• _Task details_:
Print each entry word for word.

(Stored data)
::::
Lemma start_group_spec (byName : gmap string (Backend LM)) name cfg (w w' : W) name' bg :
  start_group byName (name, cfg) w = Ret (inr (name', bg), w') →
  name' = name ∧ bg_Name bg = name ∧ routingStrategy bg = gc_RoutingStrategy cfg ∧
  (Primaries bg ++ Fallbacks bg)%list ≡ₚ Backends bg ∧ ∀ be, be ∈ Backends bg → is_Some (byName !! be).
Proof.
  unfold start_group. intros HR. s_step HR members w1 Hm. destruct members as [fb count]. s_step HR u w2 _.
  apply s_try_ok, group_members_spec in Hm as [_ Hm]. injection HR as <- <- _. split_and!; [done..| |].
  - apply Primaries_Fallbacks. intros be Hbe. by apply Hm.
  - intros be Hbe. by apply Hm.
Qed.

Lemma ValidateRoutingStrategy_multicall b ok b' : ValidateRoutingStrategy b = Some (ok, b') →
  gc_RoutingStrategy b = MulticallRoutingStrategy → gc_RoutingStrategy b' = MulticallRoutingStrategy.
Proof.
  unfold ValidateRoutingStrategy. intros HV Hb. rewrite Hb in HV. destruct (ConsensusAware b); [done|]. simpl in HV.
  rewrite Hb in HV. by injection HV as _ <-.
Qed.

(** A new poller of a group, whose options leave the states of backends alone. *)
Definition new_poller (bg : BackendGroup) (cp : ConsensusPoller any_tracker) : Prop :=
  ∃ opts, Forall (λ opt, ∀ c, backend_state (opt c) = backend_state c) opts ∧
    cp = NewConsensusPoller bg (InMemory NewInMemoryConsensusTracker) opts.

Lemma start_poller_new bgName bg c (w w' : W) cp : start_poller bgName bg c w = Ret (inr cp, w') → new_poller bg cp.
Proof.
  unfold start_poller. intros HR. destruct (existsb _ _); [done|]. s_step HR t w1 Ht. injection HR as <- _.
  eexists. split; [|reflexivity].
  assert (Forall (λ opt : ConsensusOpt, ∀ c, backend_state (opt c) = backend_state c) t).
  { destruct (ConsensusHA c); [|injection Ht as <- _; apply Forall_nil_2]. destruct (String.eqb _ ""); [done|].
    s_step Ht cl w2 _. s_step Ht u w3 _. injection Ht as <- _. by apply Forall_singleton. }
  repeat (apply Forall_app; split); try done; by apply Forall_opt_if.
Qed.

Lemma start_consensus_spec cfgs name bg (w w' : W) name' bg' consensus :
  start_consensus cfgs (name, (bg, None)) w = Ret (inr (name', (bg', consensus)), w') →
  name' = name ∧ bg' = bg ∧
  (∀ cfg, cfgs !! name = Some cfg → routingStrategy bg = gc_RoutingStrategy cfg → coherent bg consensus) ∧
  ∀ cp, consensus = Some cp → new_poller bg cp.
Proof.
  unfold start_consensus. intros HR. destruct (cfgs !! name) as [cfg|]; simpl in HR; [|done].
  destruct (ValidateRoutingStrategy cfg) as [[[] c]|] eqn:HV; [|done|done].
  destruct (String.eqb_spec (gc_RoutingStrategy c) ConsensusAwareRoutingStrategy) as [Hc|Hc].
  - s_step HR cp w1 Hcp. injection HR as <- <- <- _. split_and!; [done|done| |].
    + intros cfg' [= <-] Hbg. unfold coherent, GetRoutingStrategy. rewrite Hbg. intros Hm.
      rewrite (ValidateRoutingStrategy_multicall _ _ _ HV Hm) in Hc. done.
    + intros cp' [= <-]. by eapply start_poller_new.
  - injection HR as <- <- <- _. split_and!; [done|done|by intros|done].
Qed.

(** The loops keep the keys. *)
Lemma start_backend_key o a (w1 w2 : W) (b : string * Backend LM) : start_backend o a w1 = Ret (inr b, w2) → b.1 = a.1.
Proof. destruct a, b. by intros [-> _]%start_backend_spec. Qed.
Lemma start_group_key (byName : gmap string (Backend LM)) a (w1 w2 : W) b : start_group byName a w1 = Ret (inr b, w2) → b.1 = a.1.
Proof. destruct a, b. by intros [-> _]%start_group_spec. Qed.
Lemma start_consensus_key cfgs a (w1 w2 : W) b : start_consensus cfgs a w1 = Ret (inr b, w2) → b.1 = a.1.
Proof.
  destruct a as [name [bg consensus]]. unfold start_consensus. intros HR.
  destruct (cfgs !! name ≫= _) as [[[] c]|]; [|done|done].
  destruct (String.eqb _ _); [s_step HR cp w3 _|]; by injection HR as <- _.
Qed.

(** What holds of a started proxyd. *)
Record well_started (c : Config) (d : started (LM := LM) (W := W) (ML := ML) (C := C) (KV := KV) (RC := RC)) : Prop := mk_ws {
  ws_methods method group : rpcMethodMappings (sd_server d) !! method = Some group →
    is_Some (BackendGroups (sd_server d) !! group);
  ws_groups name bg consensus : BackendGroups (sd_server d) !! name = Some (bg, consensus) →
    bg_Name bg = name ∧ coherent bg consensus ∧ (Primaries bg ++ Fallbacks bg)%list ≡ₚ Backends bg ∧
    (∀ be, be ∈ Backends bg → is_Some (g_store (sv_group (sd_state d)) !! be)) ∧
    ∀ cp, consensus = Some cp → new_poller bg cp;
  ws_backends name b : g_store (sv_group (sd_state d)) !! name = Some b →
    Name b = name ∧ rpcURL b ≠ "" ∧ receiptsTarget b ∈ receipts_targets;
  ws_batch : maxBatchSize (sd_server d) ≤ MaxBatchRPCCallsHardLimit;
  ws_upstream : maxUpstreamBatchSize (sd_server d) ≠ 0;
  ws_sender : is_Some (senderLim (sd_state d)) → Second ≤ sl_Interval (SenderRateLimit c) ∧ 0 < sl_Limit (SenderRateLimit c);
  ws_port : WSPort (cf_Server c) ≠ 0 → is_Some (wsBackendGroup (sd_server d))
}.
::::
• _Worked solution_:
Lemma start_group_spec (byName : gmap string (Backend LM)) name cfg (w w' : W) name' bg :
  start_group byName (name, cfg) w = Ret (inr (name', bg), w') →
  name' = name ∧ bg_Name bg = name ∧ routingStrategy bg = gc_RoutingStrategy cfg ∧
  (Primaries bg ++ Fallbacks bg)%list ≡ₚ Backends bg ∧ ∀ be, be ∈ Backends bg → is_Some (byName !! be).
Proof.
  unfold start_group. intros HR. s_step HR members w1 Hm. destruct members as [fb count]. s_step HR u w2 _.
  apply s_try_ok, group_members_spec in Hm as [_ Hm]. injection HR as <- <- _. split_and!; [done..| |].
  - apply Primaries_Fallbacks. intros be Hbe. by apply Hm.
  - intros be Hbe. by apply Hm.
Qed.

Lemma ValidateRoutingStrategy_multicall b ok b' : ValidateRoutingStrategy b = Some (ok, b') →
  gc_RoutingStrategy b = MulticallRoutingStrategy → gc_RoutingStrategy b' = MulticallRoutingStrategy.
Proof.
  unfold ValidateRoutingStrategy. intros HV Hb. rewrite Hb in HV. destruct (ConsensusAware b); [done|]. simpl in HV.
  rewrite Hb in HV. by injection HV as _ <-.
Qed.

(** A new poller of a group, whose options leave the states of backends alone. *)
Definition new_poller (bg : BackendGroup) (cp : ConsensusPoller any_tracker) : Prop :=
  ∃ opts, Forall (λ opt, ∀ c, backend_state (opt c) = backend_state c) opts ∧
    cp = NewConsensusPoller bg (InMemory NewInMemoryConsensusTracker) opts.

Lemma start_poller_new bgName bg c (w w' : W) cp : start_poller bgName bg c w = Ret (inr cp, w') → new_poller bg cp.
Proof.
  unfold start_poller. intros HR. destruct (existsb _ _); [done|]. s_step HR t w1 Ht. injection HR as <- _.
  eexists. split; [|reflexivity].
  assert (Forall (λ opt : ConsensusOpt, ∀ c, backend_state (opt c) = backend_state c) t).
  { destruct (ConsensusHA c); [|injection Ht as <- _; apply Forall_nil_2]. destruct (String.eqb _ ""); [done|].
    s_step Ht cl w2 _. s_step Ht u w3 _. injection Ht as <- _. by apply Forall_singleton. }
  repeat (apply Forall_app; split); try done; by apply Forall_opt_if.
Qed.

Lemma start_consensus_spec cfgs name bg (w w' : W) name' bg' consensus :
  start_consensus cfgs (name, (bg, None)) w = Ret (inr (name', (bg', consensus)), w') →
  name' = name ∧ bg' = bg ∧
  (∀ cfg, cfgs !! name = Some cfg → routingStrategy bg = gc_RoutingStrategy cfg → coherent bg consensus) ∧
  ∀ cp, consensus = Some cp → new_poller bg cp.
Proof.
  unfold start_consensus. intros HR. destruct (cfgs !! name) as [cfg|]; simpl in HR; [|done].
  destruct (ValidateRoutingStrategy cfg) as [[[] c]|] eqn:HV; [|done|done].
  destruct (String.eqb_spec (gc_RoutingStrategy c) ConsensusAwareRoutingStrategy) as [Hc|Hc].
  - s_step HR cp w1 Hcp. injection HR as <- <- <- _. split_and!; [done|done| |].
    + intros cfg' [= <-] Hbg. unfold coherent, GetRoutingStrategy. rewrite Hbg. intros Hm.
      rewrite (ValidateRoutingStrategy_multicall _ _ _ HV Hm) in Hc. done.
    + intros cp' [= <-]. by eapply start_poller_new.
  - injection HR as <- <- <- _. split_and!; [done|done|by intros|done].
Qed.

(** The loops keep the keys. *)
Lemma start_backend_key o a (w1 w2 : W) (b : string * Backend LM) : start_backend o a w1 = Ret (inr b, w2) → b.1 = a.1.
Proof. destruct a, b. by intros [-> _]%start_backend_spec. Qed.
Lemma start_group_key (byName : gmap string (Backend LM)) a (w1 w2 : W) b : start_group byName a w1 = Ret (inr b, w2) → b.1 = a.1.
Proof. destruct a, b. by intros [-> _]%start_group_spec. Qed.
Lemma start_consensus_key cfgs a (w1 w2 : W) b : start_consensus cfgs a w1 = Ret (inr b, w2) → b.1 = a.1.
Proof.
  destruct a as [name [bg consensus]]. unfold start_consensus. intros HR.
  destruct (cfgs !! name ≫= _) as [[[] c]|]; [|done|done].
  destruct (String.eqb _ _); [s_step HR cp w3 _|]; by injection HR as <- _.
Qed.

(** What holds of a started proxyd. *)
Record well_started (c : Config) (d : started (LM := LM) (W := W) (ML := ML) (C := C) (KV := KV) (RC := RC)) : Prop := mk_ws {
  ws_methods method group : rpcMethodMappings (sd_server d) !! method = Some group →
    is_Some (BackendGroups (sd_server d) !! group);
  ws_groups name bg consensus : BackendGroups (sd_server d) !! name = Some (bg, consensus) →
    bg_Name bg = name ∧ coherent bg consensus ∧ (Primaries bg ++ Fallbacks bg)%list ≡ₚ Backends bg ∧
    (∀ be, be ∈ Backends bg → is_Some (g_store (sv_group (sd_state d)) !! be)) ∧
    ∀ cp, consensus = Some cp → new_poller bg cp;
  ws_backends name b : g_store (sv_group (sd_state d)) !! name = Some b →
    Name b = name ∧ rpcURL b ≠ "" ∧ receiptsTarget b ∈ receipts_targets;
  ws_batch : maxBatchSize (sd_server d) ≤ MaxBatchRPCCallsHardLimit;
  ws_upstream : maxUpstreamBatchSize (sd_server d) ≠ 0;
  ws_sender : is_Some (senderLim (sd_state d)) → Second ≤ sl_Interval (SenderRateLimit c) ∧ 0 < sl_Limit (SenderRateLimit c);
  ws_port : WSPort (cf_Server c) ≠ 0 → is_Some (wsBackendGroup (sd_server d))
}.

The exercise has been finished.